La Gabonaise Shan’L, lauréate AFRIMA et figure incontournable de l’Afropop d’Afrique centrale, monte sur la scène du Trianon à Paris le samedi 23 mai 2026 à 20h00 pour présenter son troisième album studio ‘Résilience’, sorti le 24 avril 2026.
Présenté par Live Nation, ce concert n’est pas une date parmi d’autres. C’est la soirée parisienne de lancement d’un disque qui marque le retour de l’artiste après près de six ans de silence discographique, depuis le double album ‘Eklektik 2.0’ de décembre 2020. Pour la diaspora gabonaise et centrafricaine d’Île-de-France, qui suit l’artiste depuis ‘Tchizambengue’, l’événement a tout d’un rendez-vous attendu.
Qui est Shan’L ?
Née Channelle Lekogo le 6 février 1989 dans la province du Haut-Ogooué, Shan’L commence à chanter au sein de la chorale des Anges ABC du Lycée National Léon Mba à Libreville. Sa voix est repérée en marge du concours Miss Gabon 2012, où elle interprète un ‘Happy Birthday’ devant le producteur Edgard Yonkeu, du label Direct Prod. La même année, elle apparaît aux côtés du rappeur F.A.N.G sur ‘Dormir Seul’, puis perce véritablement en 2013 avec le duo zouk ‘L’Aveu’, enregistré avec sa compatriote Arielle T.

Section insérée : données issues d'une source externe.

(* ===== verification/RingBuffer.v ===== *)
(** * The kernel ring buffer (kernel/misc/ringbuffer.c)

    The byte queue behind terminals and other character devices, with readers
    and writers that sleep.  The file has three layers.

    - [ring] is the storage: the array with its read and write index, in the
      64-bit arithmetic of the code, and the two copying loops.  kernel/vfs/pipe.c
      repeats this storage line by line, so [Pipe] reuses it.
    - [ring_buffer] is the shared object with its wait queues.  Every function
      of the file is a command on it.  A call that sleeps is cut where it gives
      up the processor: the command runs up to the sleep and returns the
      [frame] that [resume] continues from.  A command is one critical section
      of the code, with the wake-ups that follow its unlock.
    - [step] is the system: any number of processes call, sleep, are woken, are
      interrupted by signals and are scheduled in any order.

    [wakeup_queue], [sleep_on_unlocking] and the interruption of a sleeper by
    [make_process_ready] come from kernel/sys/process.c.  A wait queue is the
    sequence of processes its list represents. *)

From S2P Require Import Prelude.

Abbreviation pid := positive.

(** ** Storage *)

Record ring := Ring {
  r_buffer : list Z;
  r_write_ptr : Z;
  r_read_ptr : Z;
  r_size : Z
}.

Definition unread (r : ring) : Z :=
  if r_read_ptr r =? r_write_ptr r then 0
  else if r_write_ptr r <? r_read_ptr r
  then u64 ((r_size r - r_read_ptr r) + r_write_ptr r)
  else u64 (r_write_ptr r - r_read_ptr r).

Definition available (r : ring) : Z :=
  if r_read_ptr r =? r_write_ptr r then u64 (r_size r - 1)
  else if r_write_ptr r <? r_read_ptr r
  then u64 (r_read_ptr r - r_write_ptr r - 1)
  else u64 ((r_size r - r_write_ptr r) + r_read_ptr r - 1).

Definition increment_read (r : ring) : ring :=
  let p := u64 (r_read_ptr r + 1) in
  Ring (r_buffer r) (r_write_ptr r) (if p =? r_size r then 0 else p) (r_size r).

Definition increment_write (r : ring) : ring :=
  let p := u64 (r_write_ptr r + 1) in
  Ring (r_buffer r) (if p =? r_size r then 0 else p) (r_read_ptr r) (r_size r).

Definition set_buffer (b : list Z) (r : ring) : ring :=
  Ring b (r_write_ptr r) (r_read_ptr r) (r_size r).

(** [while (unread > 0 && collected < size)]: the bytes stored into the
    caller's buffer, in order. *)
Fixpoint read_loop (fuel : nat) (size : Z) (out : list Z) (r : ring) : outcome (list Z * ring) :=
  match fuel with
  | O => Spin
  | S fuel =>
      if (0 <? unread r) && (Z.of_nat (length out) <? size) then
        match r_buffer r !! Z.to_nat (r_read_ptr r) with
        | None => Fault
        | Some b => read_loop fuel size (out ++ [b]) (increment_read r)
        end
      else Ret (out, r)
  end.

(** [while (available > 0 && written < size)] over the caller's bytes. *)
Fixpoint write_loop (fuel : nat) (data : list Z) (written : nat) (r : ring) : outcome (nat * ring) :=
  match fuel with
  | O => Spin
  | S fuel =>
      if (0 <? available r) && (written <? length data)%nat then
        match data !! written, r_buffer r !! Z.to_nat (r_write_ptr r) with
        | Some b, Some _ =>
            write_loop fuel data (S written)
              (increment_write (set_buffer (<[Z.to_nat (r_write_ptr r) := b]> (r_buffer r)) r))
        | _, _ => Fault
        end
      else Ret (written, r)
  end.

(** Each turn of a loop moves one byte, so the size of the array bounds both. *)
Definition ring_fuel (r : ring) : nat := S (length (r_buffer r)).

(** ** The shared object *)

Record ring_buffer := RingBuffer {
  rb_ring : ring;
  rb_wait_queue_readers : list pid;
  rb_wait_queue_writers : list pid;
  rb_internal_stop : bool;
  rb_alert_waiters : option (list pid);
  rb_discard : bool;
  rb_soft_stop : bool
}.

(** The object; the calls of [process_alert_node] made so far; the processes
    whose [node_waits] list the object has been entered into. *)
Record world := World { w_rb : ring_buffer; w_alerted : list pid; w_node_waits : list pid }.

Definition set_ring (r : ring) (w : world) : world :=
  let b := w_rb w in
  World (RingBuffer r (rb_wait_queue_readers b) (rb_wait_queue_writers b) (rb_internal_stop b)
           (rb_alert_waiters b) (rb_discard b) (rb_soft_stop b)) (w_alerted w) (w_node_waits w).
Definition set_queues (rs ws : list pid) (w : world) : world :=
  let b := w_rb w in
  World (RingBuffer (rb_ring b) rs ws (rb_internal_stop b) (rb_alert_waiters b) (rb_discard b)
           (rb_soft_stop b)) (w_alerted w) (w_node_waits w).
Definition set_stops (internal soft : bool) (w : world) : world :=
  let b := w_rb w in
  World (RingBuffer (rb_ring b) (rb_wait_queue_readers b) (rb_wait_queue_writers b) internal
           (rb_alert_waiters b) (rb_discard b) soft) (w_alerted w) (w_node_waits w).
Definition set_alerts (waiters : option (list pid)) (alerted : list pid) (w : world) : world :=
  let b := w_rb w in
  World (RingBuffer (rb_ring b) (rb_wait_queue_readers b) (rb_wait_queue_writers b) (rb_internal_stop b)
           waiters (rb_discard b) (rb_soft_stop b)) alerted (w_node_waits w).

(** Where a process sleeps inside a call. *)
Inductive frame :=
| InRead (size : Z)
| InWrite (data : list Z) (written : nat).

(** How a command ends: the call returns a value (and the bytes it stored in
    the caller's buffer), or the process sleeps. *)
Inductive control :=
| Returned (r : Z) (out : list Z)
| Asleep (f : frame).

Definition ERESTARTSYS : Z := 512.

(** [wakeup_queue] empties the queue: every process in it becomes ready. *)
Definition wakeup_readers : M world unit := modify (λ w, set_queues [] (rb_wait_queue_writers (w_rb w)) w).
Definition wakeup_writers : M world unit := modify (λ w, set_queues (rb_wait_queue_readers (w_rb w)) [] w).

(** [sleep_on_unlocking] up to the switch: the process enters the queue. *)
Definition sleep_readers (self : pid) (f : frame) : M world control :=
  _ ← modify (λ w, set_queues (rb_wait_queue_readers (w_rb w) ++ [self]) (rb_wait_queue_writers (w_rb w)) w);
  mret (Asleep f).
Definition sleep_writers (self : pid) (f : frame) : M world control :=
  _ ← modify (λ w, set_queues (rb_wait_queue_readers (w_rb w)) (rb_wait_queue_writers (w_rb w) ++ [self]) w);
  mret (Asleep f).

Definition on_ring {A} (f : ring → outcome (A * ring)) : M world A := λ w,
  match f (rb_ring (w_rb w)) with
  | Ret (a, r) => Ret (a, set_ring r w)
  | Fault => Fault
  | Spin => Spin
  end.

Definition ring_buffer_unread (b : ring_buffer) : Z := unread (rb_ring b).
Definition ring_buffer_size (b : ring_buffer) : Z := ring_buffer_unread b.
Definition ring_buffer_available (b : ring_buffer) : Z := available (rb_ring b).

(** Every process in the list is dequeued and alerted, from the head. *)
Definition ring_buffer_alert_waiters : M world unit :=
  modify (λ w, match rb_alert_waiters (w_rb w) with
               | None => w
               | Some ps => set_alerts (Some []) (w_alerted w ++ ps) w
               end).

Definition ring_buffer_select_wait (process : pid) : M world unit :=
  _ ← modify (λ w,
    let ps := default [] (rb_alert_waiters (w_rb w)) in
    set_alerts (Some (if bool_decide (process ∈ ps) then ps else ps ++ [process])) (w_alerted w) w);
  modify (λ w, World (w_rb w) (w_alerted w) (w_node_waits w ++ [process])).

Definition ring_buffer_discard : M world unit :=
  modify (λ w, let r := rb_ring (w_rb w) in
               set_ring (Ring (r_buffer r) (r_write_ptr r) (r_write_ptr r) (r_size r)) w).

Definition ring_buffer_read (self : pid) (size : Z) : M world control :=
  out ← on_ring (λ r, read_loop (ring_fuel r) size [] r);
  _ ← wakeup_writers;
  match out with
  | [] =>
      b ← gets w_rb;
      if rb_internal_stop b || rb_soft_stop b
      then _ ← modify (set_stops (rb_internal_stop b) false); mret (Returned 0 [])
      else sleep_readers self (InRead size)
  | _ :: _ =>
      _ ← wakeup_writers;
      mret (Returned (Z.of_nat (length out)) out)
  end.

Definition write_done (written : nat) : M world control :=
  _ ← wakeup_readers;
  _ ← ring_buffer_alert_waiters;
  mret (Returned (Z.of_nat written) []).

(** One turn of the outer loop of [ring_buffer_write]. *)
Definition write_turn (self : pid) (data : list Z) (written : nat) : M world control :=
  if (written <? length data)%nat then
    written ← on_ring (λ r, write_loop (ring_fuel r) data written r);
    _ ← wakeup_readers;
    _ ← ring_buffer_alert_waiters;
    if (written <? length data)%nat then
      b ← gets w_rb;
      if rb_discard b then write_done written
      else sleep_writers self (InWrite data written)
    else write_done written
  else write_done written.

Definition ring_buffer_write (self : pid) (data : list Z) : M world control := write_turn self data 0.

(** The rest of a call after [sleep_on_unlocking] returned [interrupted]. *)
Definition resume (self : pid) (f : frame) (interrupted : bool) : M world control :=
  match f with
  | InRead size => if interrupted then mret (Returned (- ERESTARTSYS) []) else ring_buffer_read self size
  | InWrite data written =>
      if interrupted then
        if (written =? 0)%nat then mret (Returned (- ERESTARTSYS) []) else write_done written
      else
        b ← gets w_rb;
        if rb_internal_stop b then write_done written else write_turn self data written
  end.

(** [malloc] does not clear the array: its contents are a parameter. *)
Definition ring_buffer_create (size : Z) (garbage : list Z) : ring_buffer :=
  RingBuffer (Ring garbage 0 0 size) [] [] false None false false.

(** What [ring_buffer_destroy] gives back, in order. *)
Inductive resource := BufferFrame | BufferMemory | WritersQueue | ReadersQueue | AlertsQueue.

En 2015, elle remporte la compétition Airtel Trace Music Star au niveau national gabonais, puis publie son premier album ‘Shan’L Is My Name’. Mais c’est ‘Tchizambengue’, sorti en 2018, qui change tout. Ode décomplexée aux ‘tchiza’ — les maîtresses, les voleuses de maris dans l’argot urbain libreville — le morceau dépasse rapidement les dix millions de vues sur YouTube avant de franchir la barre des trente millions. Le clip met en scène l’ancienne Miss Gabon 2013 Ruth Jennifer Ondo Mouchita et la Camerounaise Nathalie Koah, et provoque autant de scandale que d’enthousiasme.

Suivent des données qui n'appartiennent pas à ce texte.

(* ===== verification/Tty.v ===== *)
(** * Terminals (kernel/vfs/tty.c)

    The pseudo-terminal driver: the line discipline between the terminal
    (master) and the programs (slave), its control calls, job control and the
    end of life of a terminal.

    [pty] is the driver's [pty_t]; the file nodes of the two endpoints are the
    records [pty_master] and [pty_slave].  The driver reaches the outside through the
    function pointers [write_in] and [write_out], the two ring buffers and the
    signal calls of the process layer: each such call is an [io] event appended
    to a history, and what it returns is decided by an arbitrary environment
    ([TtyEnv]) that sees the history.  A ring buffer write of one byte returns 1
    (the byte is queued), 0 (stopped) or a negative error, which [RingBuffer]
    proves; console drivers install other functions.

    The macros [IN], [OUT], [output_process] and [erase_one] return from the
    enclosing function on an error.  [R] is the monad of such bodies: a state
    command whose left result is an early return. *)

From S2P Require Import Prelude.

(** ** Constants (sys/termios.h, sys/signal_defs.h, bits/errno.h) *)

Definition VEOF : nat := 1.
Definition VEOL : nat := 2.
Definition VERASE : nat := 3.
Definition VINTR : nat := 4.
Definition VKILL : nat := 5.
Definition VMIN : nat := 6.
Definition VQUIT : nat := 7.
Definition VSTART : nat := 8.
Definition VSTOP : nat := 9.
Definition VSUSP : nat := 10.
Definition VTIME : nat := 11.
Definition VLNEXT : nat := 12.
Definition VWERASE : nat := 13.
Definition NCCS : nat := 32.

(** The octal constants of the header. *)
Definition BRKINT : Z := 1.
Definition ICRNL : Z := 2.
Definition IGNCR : Z := 8.
Definition INLCR : Z := 32.
Definition ISTRIP : Z := 128.
Definition IUCLC : Z := 256.
Definition OPOST : Z := 1.
Definition OLCUC : Z := 2.
Definition ONLCR : Z := 4.
Definition ONLRET : Z := 32.
Definition B38400 : Z := 15.
Definition CS8 : Z := 48.
Definition CREAD : Z := 128.
Definition ISIG : Z := 1.
Definition ICANON : Z := 2.
Definition ECHO : Z := 8.
Definition ECHOE : Z := 16.
Definition ECHOK : Z := 32.
Definition ECHONL : Z := 64.
Definition TOSTOP : Z := 256.
Definition IEXTEN : Z := 512.
Definition ECHOCTL : Z := 1024.

Definition SIGHUP : Z := 1.
Definition SIGINT : Z := 2.
Definition SIGQUIT : Z := 3.
Definition SIGWINCH : Z := 20.
Definition SIGTSTP : Z := 24.
Definition SIGTTIN : Z := 26.
Definition SIGTTOU : Z := 37.

Definition EPERM : Z := 1.
Definition EIO : Z := 5.
Definition EFAULT : Z := 14.
Definition EINVAL : Z := 22.
Definition ENOTTY : Z := 25.
Definition ERANGE : Z := 34.
Definition ERESTARTSYS : Z := 512.

Definition TTY_BUFFER_SIZE : nat := 4096.

(** ** Data *)

Record winsize := Winsize { ws_row : Z; ws_col : Z; ws_xpixel : Z; ws_ypixel : Z }.

Record termios := Termios {
  c_iflag : Z;
  c_oflag : Z;
  c_cflag : Z;
  c_lflag : Z;
  c_cc : list Z
}.

Definition flag (flags bit : Z) : bool := negb (Z.land flags bit =? 0).
Definition cc (t : termios) (i : nat) : Z := default 0 (c_cc t !! i).

(** What the driver keeps in the file node of an endpoint. *)
Record fnode := Fnode { n_uid : Z; n_gid : Z; n_mask : Z; n_mtime : Z }.

Record pty := Pty {
  pty_name : Z;
  pty_master : fnode;
  pty_slave : fnode;
  pty_size : winsize;
  tios : termios;
  canon_buffer : list Z;
  canon_bufsize : nat;
  canon_buflen : nat;
  ct_proc : Z;
  fg_proc : Z;
  next_is_verbatim : bool;
  master_closed : bool;
  slave_closed : bool
}.

(** Calls that leave the driver. *)
Inductive io :=
| In (c : Z)                          (* [pty->write_in] *)
| Out (c : Z)                         (* [pty->write_out] *)
| InEof                               (* [ring_buffer_eof(pty->in)] *)
| InDiscard                           (* [ring_buffer_discard(pty->in)] *)
| ReadIn (size : Z)                   (* [ring_buffer_read(pty->in)] *)
| ReadOut (size : Z)                  (* [ring_buffer_read(pty->out)] *)
| InterruptIn | InterruptOut          (* [ring_buffer_interrupt] *)
| AlertIn | AlertOut                  (* [ring_buffer_alert_waiters] *)
| GroupSignal (group sig : Z)         (* [group_send_signal] *)
| SessionSignal (session sig : Z)     (* [session_send_signal] *)
| Attach (id : Z)                     (* [current_process->process->pty = pty] *)
| IndexRemove (name : Z)              (* [hashmap_remove(_pty_index)] *)
| EraseProcesses                      (* [process_erase_field] of the terminal *)
| FreeCanon | DestroyIn | DestroyOut | FreePty.

Class TtyEnv := {
  write_reply : list io → io → Z;
  read_reply : list io → io → Z * list Z;
  fill_name : pty → Z → Z * list Z;
  now : list io → Z
}.

Record tty := Tty { t_pty : pty; t_io : list io }.

Definition set_pty (f : pty → pty) : M tty unit := modify (λ t, Tty (f (t_pty t)) (t_io t)).
Definition call (e : io) : M tty unit := modify (λ t, Tty (t_pty t) (t_io t ++ [e])).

La consécration arrive en 2019 avec le prix de Meilleure artiste d’Afrique centrale aux AFRIMA, doublé du PRIMUD en 2018 et 2020. En 2020, Shan’L termine deuxième du Prix Découvertes RFI, mais remporte le vote du public — un détail qui en dit long sur sa base de fans. Le double album ‘Eklektik 2.0’ réunit en décembre de la même année 24 morceaux et des collaborations avec Fally Ipupa (‘Où est le mariage’), Singuila, Ariel Sheney et Youssoupha, entre autres.

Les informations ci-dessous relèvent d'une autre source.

(* ===== verification/Signal.v ===== *)
(** * Signals (kernel/sys/signal.c, with the signal calls of
      kernel/sys/process.c and kernel/sys/syscall.c)

    Sending, queueing, blocking, awaiting and delivering signals, and the entry
    to and return from a user handler (kernel/arch/x86_64/user.c).  [kernel] is
    the process table with the current process; the fields of [process_t] the
    code looks at are those of [proc], and the bits of its [flags] word are
    separate booleans.  The table of actions is shared by the threads of a
    group, as [clone] makes it, so it is stored under the group's id.  Calls
    that wake processes are events of a log; the tracer and a restarted system
    call, which run arbitrary kernel code, are functions of an arbitrary
    environment [SigEnv] from kernel to kernel.

    A process that stops, or that waits for a signal, gives up the processor
    inside the code: the command ends with a result that says so, and what
    follows is the command that runs when the process is scheduled again. *)

From S2P Require Import Prelude.

(** ** Constants *)

Definition NUMSIGNALS : Z := 38.
Definition SIGKILL : Z := 9.
Definition SIGILL : Z := 4.
Definition SIGTRAP : Z := 5.
Definition SIGCHLD : Z := 18.
Definition SIGSTOP : Z := 23.
Definition SIGCONT : Z := 25.

Definition SA_NOCLDSTOP : Z := 1.
Definition SA_SIGINFO : Z := 2.
Definition SA_NODEFER : Z := 4.
Definition SA_RESETHAND : Z := 8.
Definition SA_RESTART : Z := 16.
Definition CLD_STOPPED : Z := 5.
Definition CLD_CONTINUED : Z := 6.
Definition SI_USER : Z := 0.
Definition SI_QUEUE : Z := -1.

Definition EPERM : Z := 1.
Definition ESRCH : Z := 3.
Definition EINTR : Z := 4.
Definition EFAULT : Z := 14.
Definition EINVAL : Z := 22.
Definition ERESTARTSYS : Z := 512.
Definition ERESTARTSIGSUSPEND : Z := 511.

Inductive disposition := Ign | Term | Core | Stop | Cont.
#[global] Instance disposition_eq_dec : EqDecision disposition.
Proof. solve_decision. Defined.

(** [sig_defaults], by signal number. *)
Definition sig_defaults : list disposition :=
  [Ign; Term; Term; Core; Core; Core; Core; Core; Core; Term; Core; Core; Core; Term; Term; Term; Term; Term;
   Ign; Ign; Ign; Ign; Ign; Stop; Stop; Cont; Stop; Stop; Term; Term; Core; Core; Ign; Term; Ign; Ign; Ign; Stop].

Definition default_of (sig : Z) : disposition := default Ign (sig_defaults !! Z.to_nat sig).

(** ** Data *)

Record siginfo := Siginfo {
  si_signo : Z; si_code : Z; si_value : Z; si_addr : Z;
  si_pid : Z; si_uid : Z; si_errno : Z; si_status : Z
}.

Pourquoi ‘Résilience’ compte
Le titre du nouveau disque n’est pas anodin. Entre 2022 et 2024, la carrière de Shan’L marque un net ralentissement, et la chanteuse annonce publiquement la fin de sa collaboration avec Direct Prod, le label qui l’accompagnait depuis ses débuts. Elle s’éloigne aussi de Sony Music Entertainment Côte d’Ivoire, où elle était signée depuis juillet 2019. Parallèlement, elle se lance dans le cinéma en intégrant la saison 2 de la série gabonaise ‘Eki’, dans le rôle d’une femme victime de violences conjugales — un thème qui croise sa propre histoire, médiatisée à la suite de sa relation de sept ans avec Ibrahim Tchicaya.
Les deux singles publiés en 2025, ‘Mytho’ et ‘Fallait pas me goûter’, laissent entrevoir une artiste qui assume sa maturité vocale et son indépendance. ‘Résilience’, annoncé sur douze morceaux, arrive comme un titre programmatique : reconstruction, retour, repositionnement.
Le contexte parisien
Le Trianon, salle de 1.091 places inscrite aux Monuments historiques, n’accueille pas tous les soirs des artistes d’Afrique centrale en tête d’affiche. Le 21 mai 2025, c’est le Malien Salif Keita qui y présentait son album acoustique ‘So Kono’ — soirée complète. Une semaine après Shan’L, le 25 mai 2026, c’est Tricky qui investira la même scène. Le voisinage situe bien l’enjeu : Shan’L joue dans une salle pensée pour les têtes d’affiche internationales, pas pour les concerts confidentiels.
Reste à voir si la chanteuse, dont la notoriété européenne reste essentiellement portée par la diaspora, parviendra à élargir son audience au-delà du public déjà acquis. À 50 à 85 euros la place, le pari de Live Nation est clair : Shan’L peut tenir une salle parisienne de mille places. Réponse le 23 mai.